The 2020 mechanisms review notes, however, that the bone-strengthening effects may come at least partly from physical changes to the bone's structure: strontium expands the crystal lattice slightly and forms additional molecular bonds that help bone absorb impact before fracturing, rather than purely from increased bone formation [3].

Strontium Ranelate vs. Strontium Citrate

Most of the large clinical trials used strontium ranelate, a pharmaceutical formulation not approved in the US. The SOTI trial (2004) — one of the landmark studies — enrolled 1,649 postmenopausal women with osteoporosis and found that strontium ranelate reduced new vertebral fractures by 49% in the first year and 41% over three years. Lumbar spine bone mineral density increased by 14.4% at 36 months [1].

Strontium citrate is the supplement form available in North America. A mouse-model study comparing the three strontium forms (ranelate, citrate, chloride) found that strontium citrate produced the weakest increase in bone tissue mineral density of the three, though all forms still elevated strontium content in bone [5]. Human data on strontium citrate alone is limited.

The most encouraging human evidence for strontium citrate comes from the COMB study, which combined strontium citrate (680 mg/day) with vitamin D3, vitamin K2, magnesium, and DHA. After one year, compliant participants showed 3–8% improvements in bone mineral density at the femoral neck, spine, and hip — results comparable to or exceeding outcomes from pharmaceutical agents in indirect comparisons [2].

Important Caveat: BMD Readings

Because strontium is denser than calcium, it artificially inflates dual-energy X-ray absorptiometry (DXA) scan readings.
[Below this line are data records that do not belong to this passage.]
(** * pyroller: [data/components/animation.py]

    A shallow embedding of the module's three classes:

    - [AnimationTransition], the catalogue of easing curves;
    - [Task], the deferred / looping callback runner;
    - [Animation], the time-driven attribute interpolator.

    Conventions of the embedding.

    - Python numbers ([int] and [float]) are read as real numbers with exact
      arithmetic: no rounding error, no overflow.  [math.sqrt], [math.sin],
      [math.cos], [math.pi] and [pow(2, x)] are [sqrt], [sin], [cos], [PI]
      and [Rpower 2 x].
    - A Python exception is a value [Raise e] of the type [result]; a method
      that mutates [self] before raising returns the mutated object together
      with the exception.
    - Objects animated by an [Animation] live in a heap indexed by object
      identity; an object is the finite map of its numeric attributes.
    - A callback is opaque to this module: invoking it appends an event to a
      trace and does nothing else. *)

From Stdlib Require Import Reals Lra Lia ZArith String List.
From stdpp Require Import base decidable option list gmap strings.

Local Open Scope R_scope.

(** ** Numbers *)

#[global] Instance Rlt_decision (x y : R) : Decision (x < y) := Rlt_dec x y.
#[global] Instance Rle_decision (x y : R) : Decision (x <= y) := Rle_dec x y.
#[global] Instance Rge_decision (x y : R) : Decision (x >= y) := Rge_dec x y.
#[global] Instance Req_decision : EqDecision R := Req_dec_T.

(** Case analysis on every real comparison in the goal, closing the
    impossible branches by linear arithmetic. *)
Ltac rdecide :=
  repeat (case_decide; try lra; try lia; try congruence);
  try lra; try lia.

(** ** Exceptions *)

Inductive exn : Type :=
  | ZeroDivisionError
  | ValueError
  | TypeError
  | AttributeError
  | AssertionError.

Inductive result (A : Type) : Type :=
  | Ok (a : A)
  | Raise (e : exn).

Arguments Ok {A} a.
Arguments Raise {A} e.

#[global] Instance result_ret : MRet result := fun A a => Ok a.
#[global] Instance result_bind : MBind result := fun A B k m =>
  match m with
  | Ok a => k a
  | Raise e => Raise e
  end.

(** [math.sqrt] raises [ValueError] on a negative argument. *)
Definition py_sqrt (x : R) : result R :=
  if decide (x < 0) then Raise ValueError else Ok (sqrt x).

(** True division raises [ZeroDivisionError] on a zero divisor. *)
Definition py_div (x y : R) : result R :=
  if decide (y = 0) then Raise ZeroDivisionError else Ok (x / y).

(** ** The easing catalogue *)

Module AnimationTransition.

Definition linear (progress : R) : R := progress.

Definition in_quad (progress : R) : R := progress * progress.

Definition out_quad (progress : R) : R :=
  -1.0 * progress * (progress - 2.0).

Definition in_out_quad (progress : R) : R :=
  let p := progress * 2 in
  if decide (p < 1) then 0.5 * p * p
  else
    let p := p - 1.0 in
    -0.5 * (p * (p - 2.0) - 1.0).

Definition in_cubic (progress : R) : R := progress * progress * progress.

Definition out_cubic (progress : R) : R :=
  let p := progress - 1.0 in
  p * p * p + 1.0.

Definition in_out_cubic (progress : R) : R :=
  let p := progress * 2 in
  if decide (p < 1) then 0.5 * p * p * p
  else
    let p := p - 2 in
    0.5 * (p * p * p + 2.0).

Definition in_quart (progress : R) : R :=
  progress * progress * progress * progress.

Definition out_quart (progress : R) : R :=
  let p := progress - 1.0 in
  -1.0 * (p * p * p * p - 1.0).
The 14.4% BMD increase seen in the SOTI trial corrected down to about 8.1% after accounting for strontium's physical density. If you are using DXA scans to track bone health while taking strontium, your doctor should be aware of this effect to avoid overestimating improvement.

Dosage and Pairing

The COMB study used 680 mg of strontium citrate per day. Strontium should be taken a few hours apart from calcium supplements, as the two minerals compete for the same intestinal transporters. Pairing strontium with vitamin D3, vitamin K2, and magnesium — as was done in the COMB protocol — makes physiological sense, since all four support bone mineral metabolism through different mechanisms.
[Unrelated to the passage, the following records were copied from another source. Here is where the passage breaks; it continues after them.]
(** X4. [update_session] of a session whose identifier is in no session
    of the store returns [False] and changes nothing; otherwise it puts
    the session in the place of the first one with that identifier,
    returns [True], and leaves the other places, the number of sessions
    and the identifiers as they were. *)
Theorem update_session_spec session db :
  (Forall (fun s => id s <> id session) (sessions db) ->
   update_session session db = (db, false))
  /\ (forall s, s ∈ sessions db -> id s = id session ->
      exists i old,
        sessions db !! i = Some old /\ id old = id session
        /\ (forall j y, sessions db !! j = Some y -> (j < i)%nat -> id y <> id session)
        /\ snd (update_session session db) = true
        /\ sessions (fst (update_session session db)) !! i = Some session
        /\ (forall j, j <> i ->
              sessions (fst (update_session session db)) !! j = sessions db !! j)
        /\ length (sessions (fst (update_session session db))) = length (sessions db)
        /\ map id (sessions (fst (update_session session db))) = map id (sessions db)).
Proof.
  unfold update_session. split.
  - intros Hall.
    assert (list_find (fun s => id s = id session) (sessions db) = None) as Hf
      by (by apply list_find_None).
    by rewrite Hf.
  - intros s Hin Hid.
    destruct (list_find (fun s => id s = id session) (sessions db))
      as [[i old] |] eqn:Hf.
    + apply list_find_Some in Hf as (Hi & Hold & Hfirst).
      exists i, old. cbn. repeat split; try done.
      * apply list_lookup_insert_eq. by eapply lookup_lt_Some.
      * intros j Hj. by apply list_lookup_insert_ne.
      * apply length_insert.
      * rewrite list_fmap_insert. apply list_insert_id.
        rewrite list_lookup_fmap, Hi. cbn. by rewrite Hold.
    + apply list_find_None in Hf. rewrite Forall_forall in Hf.
      by specialize (Hf s Hin).
Qed.

(** X5. [remove_session] undoes [add_session] when the identifier of the
    added session is not yet in the store. *)
Theorem remove_session_add_session sid start end_ p t ty n db :
  Forall (fun s => id s <> sid) (sessions db) ->
  remove_session sid (fst (add_session sid start end_ p t ty n db)) = (db, true).
Proof.
  intros Hfresh. unfold remove_session.
  set (new := snd (add_session sid start end_ p t ty n db)).
  assert (sessions (fst (add_session sid start end_ p t ty n db))
          = sessions db ++ [mkTimeSession sid start end_ p t
               (match end_ with Some e => int_total_seconds (sub e start) | None => 0 end)
               (match end_ with Some _ => false | None => true end) ty n]) as E
    by (by destruct end_).
  assert (projects_data (fst (add_session sid start end_ p t ty n db)) = projects_data db)
    as Ep by (by destruct end_).
  assert (config_data (fst (add_session sid start end_ p t ty n db)) = config_data db)
    as Ec by (by destruct end_).
  rewrite E, Ep, Ec. clear E Ep Ec new.
  match goal with |- context [list_find ?P (?l ++ [?x])] =>
    destruct (list_find P (l ++ [x])) as [[i y] |] eqn:Hf end.
  - apply list_find_Some in Hf as (Hi & Hy & _).
    assert (i = length (sessions db)) as ->.
    { destruct (decide (i < length (sessions db))%nat) as [Hlt | Hge].
      - rewrite lookup_app_l in Hi by done. rewrite Forall_forall in Hfresh.
        apply list_elem_of_lookup_2 in Hi. by destruct (Hfresh _ Hi).
      - apply lookup_lt_Some in Hi. rewrite length_app in Hi. cbn in Hi. lia. }
    rewrite delete_middle, app_nil_r, JsonDatabase_eta. done.
  - apply list_find_None in Hf. rewrite Forall_app, Forall_singleton in Hf.
    by destruct Hf as [_ Hf].
Qed.

(** X6. When a session of the store already has the identifier given to
    [add_session], [remove_session] of that identifier removes the
    earlier session and keeps the one just added. *)
Theorem remove_session_add_session_duplicate sid start end_ p t ty n db l1 x l2 :
  sessions db = l1 ++ x :: l2 -> id x = sid ->
  Forall (fun s => id s <> sid) l1 ->
  exists new,
    snd (add_session sid start end_ p t ty n db) = Some new /\ id new = sid
    /\ remove_session sid (fst (add_session sid start end_ p t ty n db))
       = (mkJsonDatabase (l1 ++ l2 ++ [new]) (projects_data db) (config_data db), true).
Proof.
  intros Hl Hx Hl1.
  exists (mkTimeSession sid start end_ p t
            (match end_ with Some e => int_total_seconds (sub e start) | None => 0 end)
            (match end_ with Some _ => false | None => true end) ty n).
  split; [by destruct end_ |]. split; [done |].
  unfold remove_session.
  assert (sessions (fst (add_session sid start end_ p t ty n db))
          = l1 ++ x :: (l2 ++ [mkTimeSession sid start end_ p t
               (match end_ with Some e => int_total_seconds (sub e start) | None => 0 end)
               (match end_ with Some _ => false | None => true end) ty n])) as E.
  { destruct end_; cbn; rewrite Hl, <- app_assoc; done. }
  assert (projects_data (fst (add_session sid start end_ p t ty n db)) = projects_data db)
    as Ep by (by destruct end_).
  assert (config_data (fst (add_session sid start end_ p t ty n db)) = config_data db)
    as Ec by (by destruct end_).
  rewrite E, Ep, Ec. clear E Ep Ec.
  match goal with |- context [list_find ?P (l1 ++ x :: ?r)] =>
    assert (list_find P (l1 ++ x :: r) = Some (length l1, x)) as Hf end.
  { apply list_find_Some. split; [| split].
    - by rewrite list_lookup_middle.
    - done.
    - intros j y Hj Hlt. rewrite lookup_app_l in Hj by done.
      rewrite Forall_forall in Hl1. apply Hl1. by eapply list_elem_of_lookup_2. }
  rewrite Hf, delete_middle. done.
Qed.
See our vitamin K2 page for how K2 directs minerals into bone rather than soft tissue, and our magnesium page for its role in activating vitamin D and bone enzymatic processes.

Evidence Review

The SOTI Trial (Meunier et al., 2004)

The Spinal Osteoporosis Therapeutic Intervention (SOTI) trial is the foundational study for strontium in osteoporosis. This multinational RCT enrolled 1,649 postmenopausal women (mean age 69) with osteoporosis and at least one previous vertebral fracture. Participants received 2 g/day of strontium ranelate or placebo for three years.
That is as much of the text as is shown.